■ Task objective ■
Look through the entries below and report how many lines hold the string "stack". Only the number is wanted.
• • • • •
(** The body of the inner loop of [do_line_feed]: one margin character. *)
Definition margin_char (y : Z) (token : TokenType) (acc : grid * Z) (char : uchar)
  : grid * Z :=
  let '(buffer, x) := acc in
  let char_obj := _CHAR_CACHE get_cwidth [char] token in
  let char_width := Char.width char_obj in
  let buffer := grid_set buffer y x char_obj in
  let buffer :=
    if (1 <? char_width)%Z
    then grid_set buffer y (x + 1) (Char.__init__ get_cwidth [0%N] Token)
    else buffer in
  (buffer, (x + char_width)%Z).

(** The closure [do_line_feed(x, number)]; [y], [buffer] and
    [screen_line_to_input_line] are the variables it closes over. It returns
    the new [x]. *)
Definition do_line_feed (margin : option margin_fn) (y : Z)
    (buffer : grid) (s2i : gmap Z nat) (x : Z) (number : option nat)
  : grid * gmap Z nat * Z :=
  let s2i :=
    match number with
    | Some n => <[y := n]> s2i
    | None => s2i
    end in
  match margin with
  | None => (buffer, s2i, x)
  | Some margin =>
      let '(buffer, x) :=
        fold_left
          (fun acc '(token, text) => fold_left (margin_char y token) text acc)
          (margin number) (buffer, x) in
      (buffer, s2i, x)
  end.

(** The body of the inner loop of [write_data]: one character of the data. *)
Definition write_char (max_x : Z) (margin : option margin_fn)
    (token : TokenType) (st : locals) (char : uchar) : locals :=
  let '(mkLocals x y index line_number requires_line_feed
                 indexes_to_pos buffer s2i) := st in
  (* Line feed. *)
  let '(buffer, s2i, x, requires_line_feed) :=
    if requires_line_feed
    then let '(buffer, s2i, x) :=
           do_line_feed margin y buffer s2i x (Some line_number) in
         (buffer, s2i, x, false)
    else (buffer, s2i, x, requires_line_feed) in
  let char_obj := _CHAR_CACHE get_cwidth [char] token in
  let char_width := Char.width char_obj in
  (* No more place left at this line. *)
  let '(buffer, s2i, x, y) :=
    if (max_x <? x + char_width)%Z && negb (bool_decide (char = newline))
    then let y := (y + 1)%Z in
         let x := 0%Z in
         let '(buffer, s2i, x) := do_line_feed margin y buffer s2i x None in
         (buffer, s2i, x, y)
    else (buffer, s2i, x, y) in
  (* Keep mapping of index to position. *)
  let indexes_to_pos := <[index := (x, y)]> indexes_to_pos in
  if bool_decide (char = newline)
  then
    (* Insertion of newline. *)
    mkLocals 0%Z (y + 1)%Z (index + 1) (line_number + 1) true
             indexes_to_pos buffer s2i
  else
    (* Insertion of a 'visible' character. *)
    let buffer := grid_set buffer y x char_obj in
    let buffer :=
      if (1 <? char_width)%Z
      then grid_set buffer y (x + 1) (Char.__init__ get_cwidth [0%N] Token)
      else buffer in
    mkLocals (x + char_width)%Z y (index + 1) line_number requires_line_feed
             indexes_to_pos buffer s2i.

(** [Screen.write_data(self, data, width, margin=None)]: the screen after
    the call and the returned [indexes_to_pos]. *)
Definition write_data (self : t) (data : tokenlist) (width : Z)
    (margin : option margin_fn) : t * gmap nat (Z * Z) :=
  let x := 0%Z in
  let max_x := (x + width)%Z in
  let st0 := mkLocals x 0%Z 0 0 true ∅ (_buffer self)
                      (screen_line_to_input_line self) in
  let st :=
    fold_left
      (fun st '(token, text) => fold_left (write_char max_x margin token) text st)
      data st0 in
  ({| _buffer := buffer st;
      default_char := default_char self;
      width := Screen.width self;
      cursor_position := cursor_position self;
      menu_position := menu_position self;
      current_height := Z.max (current_height self) (y st + 1);
      screen_line_to_input_line := s2i st |},
   indexes_to_pos st).

(** [Screen.replace_all_tokens(self, token)]. *)
Definition replace_all_tokens (self : t) (token : TokenType) : t :=
  {| _buffer :=
       (fun row => (fun c : Char.t =>
          _CHAR_CACHE get_cwidth (Char.char c) token) <$> (row : gmap Z Char.t))
       <$> _buffer self;
     default_char := default_char self;
     width := Screen.width self;
     cursor_position := cursor_position self;
     menu_position := menu_position self;
     current_height := current_height self;
     screen_line_to_input_line := screen_line_to_input_line self |}.

End WithWidth.

End Screen.

(** ** screen.py: [WritePosition] *)

Module WritePosition.

Record t : Type := mk {
  xpos : Z;
  ypos : Z;
  width : Z;
  height : Z;
  extended_height : Z
}.

(** [extended_height or height], on an optional integer: [None] and [0] are
    the falsy values. *)
Definition or_height (extended_height : option Z) (height : Z) : Z :=
  match extended_height with
  | None => height
  | Some e => if (e =? 0)%Z then height else e
  end.

(** [WritePosition.__init__(self, xpos, ypos, width, height,
    extended_height=None)]; [None] is a failed assertion. *)
Definition __init__ (xpos ypos width height : Z) (extended_height : option Z)
  : option t :=
  _ ← assert (0 <=? height)%Z;
  _ ← assert (match extended_height with
              | None => true
              | Some e => (0 <=? e)%Z
              end);
  _ ← assert (0 <=? width)%Z;
  _ ← assert (0 <=? xpos)%Z;
  _ ← assert (0 <=? ypos)%Z;
  Some {| xpos := xpos;
          ypos := ypos;
          width := width;
          height := height;
          extended_height := or_height extended_height height |}.

End WritePosition.

(** ** processors.py *)

(** What the processors read of the editor state. *)
Record Document : Type := mkDocument {
  text : ustring;
  document_cursor_position : nat
}.

Record ISearchState : Type := mkISearchState { isearch_text : ustring }.

Record Buffer : Type := mkBuffer {
  isearch_state : option ISearchState;
  document : Document
}.

(** The property [Buffer.cursor_position]. *)
Definition cursor_position (buffer : Buffer) : nat :=
  document_cursor_position (document buffer).

(** The second component of what [run] returns, [lambda i: ...]. *)
Abbreviation index_remap := (nat -> nat).

Section Processors.

(** The command line interface object; the processors embedded here only
    hand it on. *)
Variable CommandLineInterface : Type.

(** [Document.find_all(sub)], the start offsets of the matches of [sub] in
    the document: defined in [prompt_toolkit/document.py], outside the
    files embedded here, so a parameter. *)
Variable find_all : Document -> ustring -> list nat.

(** The abstract base class: the one abstract method. *)
Record Processor : Type := mkProcessor {
  run : CommandLineInterface -> Buffer -> tokenlist -> option (tokenlist * index_remap)
}.

(** [HighlightSearchProcessor.run]. *)
Definition HighlightSearchProcessor_run (cli : CommandLineInterface)
    (buffer : Buffer) (tokens : tokenlist) : option (tokenlist * index_remap) :=
  match isearch_state buffer with
  | Some isearch_state =>
      tokens ←
        for_each
          (fun tokens index =>
             let token :=
               if bool_decide (index = cursor_position buffer)
               then Token_SearchMatch_Current
               else Token_SearchMatch in
             for_each (retag token)
                      (seq index (length (isearch_text isearch_state))) tokens)
          (find_all (document buffer) (isearch_text isearch_state))
          tokens;
      Some (tokens, fun i => i)
  | None => Some (tokens, fun i => i)
  end.

Definition HighlightSearchProcessor : Processor :=
  {| run := HighlightSearchProcessor_run |}.

(** [PasswordProcessor(char='*').run]. *)
Definition PasswordProcessor_run (char : ustring) (cli : CommandLineInterface)
    (buffer : Buffer) (tokens : tokenlist) : option (tokenlist * index_remap) :=
  Some ((fun '(token, text) => (token, concat (replicate (length text) char)))
          <$> tokens,
        fun i => i).

Definition PasswordProcessor (char : ustring) : Processor :=
  {| run := PasswordProcessor_run char |}.

(** The class attribute [BracketsMismatchProcessor.error_token]. *)
Definition error_token : TokenType := Token_Error.

(** The body of the scanning loop of [BracketsMismatchProcessor.run], for
    the element of [enumerate(tokens)] at [index]. *)
Definition brackets_step (st : list nat * tokenlist) (index : nat)
  : option (list nat * tokenlist) :=
  let '(stack, tokens) := st in
  '(token, text) ← tokens !! index;
  top ← match last stack with
        | Some i => snd <$> tokens !! i
        | None => Some (u "")
        end;
  if str_in text (u "({[]})") then
    if str_in text (u "({[") then
      (* Put open bracket on the stack *)
      Some (stack ++ [index], tokens)
    else if (bool_decide (text = u ")") && bool_decide (top = u "("))
            || (bool_decide (text = u "}") && bool_decide (top = u "{"))
            || (bool_decide (text = u "]") && bool_decide (top = u "["))
    then
      (* Match found *)
      Some (removelast stack, tokens)
    else
      (* No match for closing bracket. *)
      Some (stack, <[index := (error_token, text)]> tokens)
  else Some (stack, tokens).

(** [BracketsMismatchProcessor.run]. *)
Definition BracketsMismatchProcessor_run (cli : CommandLineInterface)
    (buffer : Buffer) (tokens : tokenlist) : option (tokenlist * index_remap) :=
  '(stack, tokens) ← for_each brackets_step (seq 0 (length tokens)) ([], tokens);
  (* Highlight unclosed tags that are still on the stack. *)
  tokens ← for_each (retag Token_Error) stack tokens;
  Some (tokens, fun i => i).

Definition BracketsMismatchProcessor : Processor :=
  {| run := BracketsMismatchProcessor_run |}.

(** Modelled from the spec: [token_list_len] of
    [prompt_toolkit/layout/utils.py] is not among the embedded files; the
    specification has Before-insertion shift "by the inserted stream's total
    character count", which is the sum of the lengths of the texts. *)
Definition token_list_len (tokenlist : tokenlist) : nat :=
  sum_list ((fun '(_, text) => length text) <$> tokenlist).

(** [BeforeInput(get_tokens).run]. *)
Definition BeforeInput_run (get_tokens : CommandLineInterface -> Buffer -> tokenlist)
    (cli : CommandLineInterface) (buffer : Buffer) (tokens : tokenlist)
  : option (tokenlist * index_remap) :=
  let tokens_before := get_tokens cli buffer in
  let shift_position := token_list_len tokens_before in
  Some (tokens_before ++ tokens, fun i => i + shift_position).

Definition BeforeInput (get_tokens : CommandLineInterface -> Buffer -> tokenlist)
  : Processor :=
  {| run := BeforeInput_run get_tokens |}.

(** [BeforeInput.static(text, token=Token)]. *)
Definition BeforeInput_static (text : ustring) (token : TokenType) : Processor :=
  BeforeInput (fun _ _ => [(token, text)]).

(** [AfterInput(get_tokens).run]. *)
Definition AfterInput_run (get_tokens : CommandLineInterface -> Buffer -> tokenlist)
    (cli : CommandLineInterface) (buffer : Buffer) (tokens : tokenlist)
  : option (tokenlist * index_remap) :=
  Some (tokens ++ get_tokens cli buffer, fun i => i).

Definition AfterInput (get_tokens : CommandLineInterface -> Buffer -> tokenlist)
  : Processor :=
  {| run := AfterInput_run get_tokens |}.

(** [AfterInput.static(text, token=Token)]. *)
Definition AfterInput_static (text : ustring) (token : TokenType) : Processor :=
  AfterInput (fun _ _ => [(token, text)]).

(** [ConditionalProcessor(processor, filter).run]. *)
Definition ConditionalProcessor_run (processor : Processor)
    (filter : CommandLineInterface -> bool)
    (cli : CommandLineInterface) (buffer : Buffer) (tokens : tokenlist)
  : option (tokenlist * index_remap) :=
  if filter cli
  then run processor cli buffer tokens
  else Some (tokens, fun i => i).

Definition ConditionalProcessor (processor : Processor)
    (filter : CommandLineInterface -> bool) : Processor :=
  {| run := ConditionalProcessor_run processor filter |}.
• • • • •
■ Response ■
10